To be more specific, my father and I have been doing lots of research into our family. He claims my great-grandmother was Cherokee (I have no way to validate this but have been looking into the Dawes-Rolls for him). But in these discussions, my father tends to make me a bit uncomfortable and say a lot of things invoking the “noble savage” stereotype. Basically claiming that indigenous people never had war or famine and lived at peace with one another before European influence. Im pretty sure this is wrong since people, no matter where they were, fought and experienced hardship. We are in a family book club so I’d really love to find an interesting book that is an accurate representation of what life was like for indigenous people (preferably those living in the area around Ohio, WV, and KY), something that is written in a more literary way and not like a textbook but with historical documentation. To be clear, my dad isn’t a racist POS or anything. My father does self-identify as Cherokee, but I think he has some sort of weird white guilt thing going on. He was also very close with his grandmother when she was alive and I think he wants to keep the memory of her and her culture framed with rose-colored glasses. I just want him to be accurate when he speaks about history.
by LegallyDubiousPerson
3 Comments
W. Michael Gear and Kathleen O’Neal Gear have written dozens of books set in various native American tribes/ time periods/ locations. I don’t know if they’re still considered to be historically accurate – both authors are archeologists, but scholarship may have been updated since I was reading them (over 20 years ago)

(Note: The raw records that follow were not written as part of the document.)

(** Rounding any positive mantissa at an exponent of the normal range
    keeps the sign and never gives zero or NaN. *)
Lemma binary_round_signed sx p ex :
  -1074 <= Zpos (digits2_pos p) + ex - 53 ->
  exists M E,
    binary_round prec emax sx p ex
    = (if E <=? 971 then S754_finite sx M E else S754_infinity sx).
Proof.
  intros Hex. unfold binary_round.
  rewrite fexp_normal by lia. unfold shl_align.
  destruct (Zpos (digits2_pos p) + ex - 53 - ex) as [|q|q] eqn:Eq.
  - destruct (round_aux_pos sx p ex 53) as (M & E & H & _); try lia.
    now exists M, E.
  - destruct (round_aux_pos sx p ex (Zpos (digits2_pos p)))
      as (M & E & H & _); try lia.
    now exists M, E.
  - assert (Hd : Zpos (digits2_pos (Pos.iter xO p q)) = 53).
    { apply digits2_unique. rewrite iter_xO_value.
      pose proof (digits2_bounds p) as [Blo Bhi].
      assert (Ed : Zpos (digits2_pos p) = 53 - Zpos q) by lia.
      rewrite Ed in *.
      assert (Hq : 0 < 2 ^ Zpos q) by (apply Z.pow_pos_nonneg; lia).
      assert (E1 : 2 ^ (53 - 1) = 2 ^ (53 - Zpos q - 1) * 2 ^ Zpos q).
      { rewrite <- Z.pow_add_r by lia. f_equal. lia. }
      assert (E2 : 2 ^ 53 = 2 ^ (53 - Zpos q) * 2 ^ Zpos q).
      { rewrite <- Z.pow_add_r by lia. f_equal. lia. }
      rewrite E1, E2. split.
      - apply Z.mul_le_mono_nonneg_r; lia.
      - apply Z.mul_lt_mono_pos_r; lia. }
    destruct (round_aux_pos sx (Pos.iter xO p q)
                (Zpos (digits2_pos p) + ex - 53) 53) as (M & E & H & _);
      try lia.
    now exists M, E.
Qed.

Lemma sub_one_negative y :
  AboveOne y ->
  SFltb (SFsub prec emax one64 y) (S754_zero false) = true.
Proof.
  intros (M & E & -> & HM & HE).
  assert (Hmin : Z.min (-52) E = -52) by lia.
  assert (Hsub : SFsub prec emax one64 (S754_finite false M E)
                 = binary_normalize prec emax
                     (Zpos 4503599627370496
                      - Zpos (fst (shl_align M E (-52)))) (-52) false).
  { unfold one64, SFsub. rewrite Hmin. reflexivity. }
  rewrite Hsub. clear Hsub.
  assert (Hneg : exists p,
    Zpos 4503599627370496 - Zpos (fst (shl_align M E (-52))) = Zneg p).
  { unfold shl_align.
    destruct (-52 - E) as [|q|q] eqn:Eq; cbn [fst].
    - assert (E = -52) by lia.
      destruct (Zpos 4503599627370496 - Zpos M) as [|p|p] eqn:Ed;
        [exfalso; change (2 ^ 52) with 4503599627370496 in *; lia
        |exfalso; change (2 ^ 52) with 4503599627370496 in *; lia
        |now exists p].
    - lia.
    - pose proof (iter_xO_value M q) as Hv.
      assert (Hq : 2 <= 2 ^ Zpos q).
      { change 2 with (2 ^ 1) at 1. apply Z.pow_le_mono_r; lia. }
      change (2 ^ 52) with 4503599627370496 in *.
      destruct (Zpos 4503599627370496 - Zpos (Pos.iter xO M q))
        as [|p|p] eqn:Ed; [exfalso; nia | exfalso; nia | now exists p]. }
  destruct Hneg as [p Hp]. rewrite Hp. cbn [binary_normalize].
  destruct (binary_round_signed true p (-52)) as (M' & E' & HR).
  { pose proof (digits2_bounds p). lia. }
  rewrite HR. now destruct (E' <=? 971).
Qed.

Lemma mul_tenth_above x :
  Counter x -> AboveOne (SFmul prec emax x tenth64).
Proof.
  intros [(m & e & -> & Hm & He & Hlow) | ->].
  2:{ eexists _, _. split; [vm_compute; reflexivity|].
      split; [vm_compute; discriminate|left; lia]. }
  unfold tenth64, SFmul. cbn [xorb].
  pose proof (Pos2Z.inj_mul m 7205759403792794) as HP.
  set (P := (m * 7205759403792794)%positive) in *.
  change (2 ^ 52) with 4503599627370496 in *.
  change (2 ^ 53) with 9007199254740992 in *.
  change (2 ^ 49) with 562949953421312 in *.
  destruct (Z_lt_le_dec (Zpos P) (2 ^ 105)) as [Hlt | Hge].
  - assert (Hd : Zpos (digits2_pos P) = 105).
    { apply digits2_unique.
      change (2 ^ (105 - 1)) with 20282409603651670423947251286016.
      change (2 ^ 105) with 40564819207303340847894502572032 in *. lia. }
    destruct (round_aux_pos false P (e + -56) 105) as (M & E & H & HM & HA);
      try lia.
    change (2 ^ (105 - 53)) with 4503599627370496 in *.
    change (2 ^ 105) with 40564819207303340847894502572032 in *.
    change (2 ^ 52) with 4503599627370496 in *.
    change (2 ^ 53) with 9007199254740992 in *.
    assert (HE : (E <=? 971) = true) by (apply Z.leb_le; lia).
    rewrite HE in H. exists M, E. split; [exact H|].
    change (2 ^ 52) with 4503599627370496.
    split; [lia|].
    assert (He' : -48 <= e) by lia.
    destruct HA as [[HE1 HM1] | [HE1 HM1]]; [|left; lia].
    destruct (Z.eq_dec e (-48)) as [-> | Hne]; [right | left; lia].
    split; [lia|].
    assert (7205759403792794 <= Zpos P / 4503599627370496)
      by (apply Z.div_le_lower_bound; lia).
    lia.
  - assert (Hd : Zpos (digits2_pos P) = 106).
    { apply digits2_unique.
      change (2 ^ (106 - 1)) with (2 ^ 105).
      change (2 ^ 105) with 40564819207303340847894502572032 in *.
      change (2 ^ 106) with 81129638414606681695789005144064 in *. lia. }
    destruct (round_aux_pos false P (e + -56) 106) as (M & E & H & HM & HA);
      try lia.
    change (2 ^ (106 - 53)) with 9007199254740992 in *.
    change (2 ^ 105) with 40564819207303340847894502572032 in *.
    change (2 ^ 52) with 4503599627370496 in *.
    change (2 ^ 53) with 9007199254740992 in *.
    assert (HE : (E <=? 971) = true) by (apply Z.leb_le; lia).
    rewrite HE in H. exists M, E. split; [exact H|].
    change (2 ^ 52) with 4503599627370496.
    split; [lia|].
    destruct HA as [[HE1 HM1] | [HE1 HM1]]; [|left; lia].
    destruct (Z.eq_dec e (-49)) as [-> | Hne]; [right | left; lia].
    split; [lia|].
    specialize (Hlow eq_refl).
    assert (4503599627370497 <= Zpos P / 9007199254740992)
      by (apply Z.div_le_lower_bound; lia).
    lia.
Qed.

Lemma add_one_counter x :
  Counter x -> Counter (SFadd prec emax x one64).
Proof.
  intros [(m & e & -> & Hm & He & Hlow) | ->].
  2:{ right. vm_compute. reflexivity. }
  assert (Hmax : (e = 0 /\ Zpos m = 9007199254740991)
                 \/ (e = 0 -> Zpos m <> 9007199254740991)) by lia.
  destruct Hmax as [[-> Hmax] | Hmax].
  { assert (m = 9007199254740991%positive) as -> by lia.
    right. vm_compute. reflexivity. }
  assert (Hmin : Z.min e (-52) = -52) by lia.
  assert (Hadd : SFadd prec emax (S754_finite false m e) one64
                 = binary_normalize prec emax
                     (Zpos (fst (shl_align m e (-52)))
                      + Zpos 4503599627370496) (-52) false).
  { unfold one64, SFadd. rewrite Hmin. reflexivity. }
  rewrite Hadd. clear Hadd. unfold shl_align.
  destruct (-52 - e) as [|q|q] eqn:Eq; try lia.
  cbn [fst]. 
  change (Zpos (Pos.iter xO m q) + Zpos 4503599627370496)
    with (Zpos (Pos.iter xO m q + 4503599627370496)).
  set (P := (Pos.iter xO m q + 4503599627370496)%positive).
  cbn [binary_normalize].
  assert (HQ : 0 < 2 ^ Zpos q) by (apply Z.pow_pos_nonneg; lia).
  assert (Ht : 2 ^ 52 = 2 ^ (52 - Zpos q) * 2 ^ Zpos q).
  { rewrite <- Z.pow_add_r by lia. f_equal. lia. }
  assert (Ht1 : 1 <= 2 ^ (52 - Zpos q) <= 2 ^ 49).
  { split.
    - change 1 with (2 ^ 0). apply Z.pow_le_mono_r; lia.
    - apply Z.pow_le_mono_r; lia. }
  assert (Ht2 : Zpos q = 52 -> 2 ^ (52 - Zpos q) = 1).
  { intros ->. reflexivity. }
  assert (HP : Zpos P = (Zpos m + 2 ^ (52 - Zpos q)) * 2 ^ Zpos q).
  { unfold P. rewrite Pos2Z.inj_add, iter_xO_value.
    change (Zpos 4503599627370496) with (2 ^ 52). rewrite Ht at 1. ring. }
  remember (2 ^ (52 - Zpos q)) as t eqn:Et.
  remember (2 ^ Zpos q) as Q eqn:EQ.
  change (2 ^ 49) with 562949953421312 in *.
  destruct (Z_lt_le_dec (Zpos m + t) (2 ^ 53)) as [Hlt | Hge].
  - assert (Hd : Zpos (digits2_pos P) = 53 + Zpos q).
    { apply digits2_unique. rewrite HP.
      replace (53 + Zpos q - 1) with (52 + Zpos q) by lia.
      rewrite !Z.pow_add_r by lia. rewrite <- EQ. split.
      - apply Z.mul_le_mono_nonneg_r; lia.
      - apply Z.mul_lt_mono_pos_r; lia. }
    unfold binary_round. rewrite Hd, fexp_normal by lia. unfold shl_align.
    destruct (53 + Zpos q + -52 - 53 - -52) as [|r|r] eqn:Er; try lia.
    destruct (round_aux_pos false P (-52) (53 + Zpos q))
      as (M & E & H & HM & HA); try lia.
    replace (53 + Zpos q - 53) with (Zpos q) in HA by lia.
    rewrite <- EQ in HA. rewrite HP, Z.div_mul in HA by lia.
    rewrite H.
    assert (HE : (E <=? 971) = true) by (apply Z.leb_le; lia).
    rewrite HE.
    change (2 ^ 52) with 4503599627370496 in *.
    change (2 ^ 53) with 9007199254740992 in *.
    destruct HA as [[HE1 HM1] | [HE1 [HM1 HM2]]].
    + left. exists M, E. split; [reflexivity|].
      split; [lia|]. split; [lia|]. intros HE49.
      assert (e = -49) by lia. specialize (Hlow H0). lia.
    + destruct (Z.eq_dec e 0) as [He0 | He0].
      * right. assert (M = 4503599627370496%positive) as -> by lia.
        f_equal. lia.
      * left. exists M, E. split; [reflexivity|].
        split; [lia|]. split; [lia|]. intros HE49. lia.
  - assert (Hd : Zpos (digits2_pos P) = 54 + Zpos q).
    { apply digits2_unique. rewrite HP.
      replace (54 + Zpos q - 1) with (53 + Zpos q) by lia.
      rewrite !Z.pow_add_r by lia. rewrite <- EQ. split.
      - apply Z.mul_le_mono_nonneg_r; lia.
      - apply Z.mul_lt_mono_pos_r; [lia|].
        change (2 ^ 53) with 9007199254740992 in *.
        change (2 ^ 54) with 18014398509481984. lia. }
    unfold binary_round. rewrite Hd, fexp_normal by lia. unfold shl_align.
    destruct (54 + Zpos q + -52 - 53 - -52) as [|r|r] eqn:Er; try lia.
    destruct (round_aux_pos false P (-52) (54 + Zpos q))
      as (M & E & H & HM & HA); try lia.
    replace (54 + Zpos q - 53) with (1 + Zpos q) in HA by lia.
    rewrite Z.pow_add_r in HA by lia. rewrite <- EQ in HA.
    rewrite HP, Z.div_mul_cancel_r in HA by lia.
    change (2 ^ 1) with 2 in HA.
    rewrite H.
    assert (HE : (E <=? 971) = true) by (apply Z.leb_le; lia).
    rewrite HE.
    change (2 ^ 52) with 4503599627370496 in *.
    change (2 ^ 53) with 9007199254740992 in *.
    assert (Hq52 : Zpos q <> 52).
    { intros Hq. specialize (Ht2 Hq). lia. }
    assert (Hhalf : (Zpos m + t) / 2 < 9007199254740991)
      by (apply Z.div_lt_upper_bound; lia).
    destruct HA as [[HE1 HM1] | [HE1 [HM1 HM2]]]; [|exfalso; lia].
    left. exists M, E. split; [reflexivity|].
    split; [lia|]. split; [lia|]. intros HE49. lia.
Qed.

End Rounding64.

Set Implicit Arguments.

(** ** The scores of the keyword fallback *)

Section Scores.

Variable value : Type.

Lemma mapFrom_length (hits : list (RawItem value)) : forall k,
  length (mapFrom k hits) = length hits.
Proof. induction hits as [|h hits IH]; intros k; cbn; [|rewrite IH]; reflexivity. Qed.

Lemma indexNumber_shift i : forall k,
  Nat.iter i (fun x => (x + 1)%float) (k + 1)%float
  = (Nat.iter i (fun x => (x + 1)%float) k + 1)%float.
Proof.
  intros k.
  exact (eq_sym (Nat.iter_succ_r i float (fun x => (x + 1)%float) k)).
Qed.

Lemma mapFrom_nth (hits : list (RawItem value)) : forall k i item,
  nth_error hits i = Some item ->
  nth_error (mapFrom k hits) i
  = Some (toResult item (Nat.iter i (fun x => (x + 1)%float) k)).
Proof.
  induction hits as [|h hits IH]; intros k i item H.
  - destruct i; discriminate.
  - destruct i as [|i]; cbn in *.
    + now inversion H.
    + rewrite (IH _ _ _ H). now rewrite indexNumber_shift.
Qed.

Lemma mapFrom_scores (hits1 : list (RawItem value)) :
  forall (hits2 : list (RawItem value)) k,
  length hits1 = length hits2 ->
  map (@score value) (mapFrom k hits1) = map (@score value) (mapFrom k hits2).
Proof.
  induction hits1 as [|h1 hits1 IH]; intros [|h2 hits2] k H;
    try discriminate; [reflexivity|].
  cbn. f_equal. apply IH. now inversion H.
Qed.

Lemma mapFrom_fields (hits : list (RawItem value)) : forall k,
  map (@content value) (mapFrom k hits) = map (@item_content value) hits
  /\ map (@documentId value) (mapFrom k hits)
     = map (@item_documentId value) hits
  /\ map (@chunkIndex value) (mapFrom k hits)
     = map (@item_chunkIndex value) hits.
Proof.
  induction hits as [|h hits IH]; intros k; [now repeat split|].
  destruct (IH (k + 1)%float) as (E1 & E2 & E3).
  cbn. now rewrite E1, E2, E3.
Qed.

End Scores.

Lemma exactScore_negative i : 11 <= i -> (exactScore i < 0)%Q.
Proof.
  intros H. unfold exactScore, Qlt, Qminus, Qplus, Qopp, Qmult, inject_Z.
  cbn [Qnum Qden]. lia.
Qed.

(** From position 11 on the index is a [Counter]. *)
Lemma indexNumber_counter i :
  11 <= i -> Counter (Prim2SF (indexNumber i)).
Proof.
  induction 1 as [|i Hi IH].
  - left. eexists _, _. split; [vm_compute; reflexivity|].
    split; [vm_compute; split; [discriminate|reflexivity]|].
    split; [lia|]. intros _. vm_compute. discriminate.
  - change (indexNumber (S i)) with (indexNumber i + 1)%float.
    rewrite add_spec. apply add_one_counter. exact IH.
Qed.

Charles C. Mann has two very good popular history books. They are “1491,” which is an overview of both North and South American cultures before Columbus, and “1493” which is about the effects that the permanent connection between the Old World and the New World had on both hemispheres.
They may be more general than you want vs. something about Cherokee history and prehistory specifically. But, very good books.
” An Indigenous Peoples History of the United States” by Roxanne Dunbar-Ortiz is amazing but might be a bit too textbooky.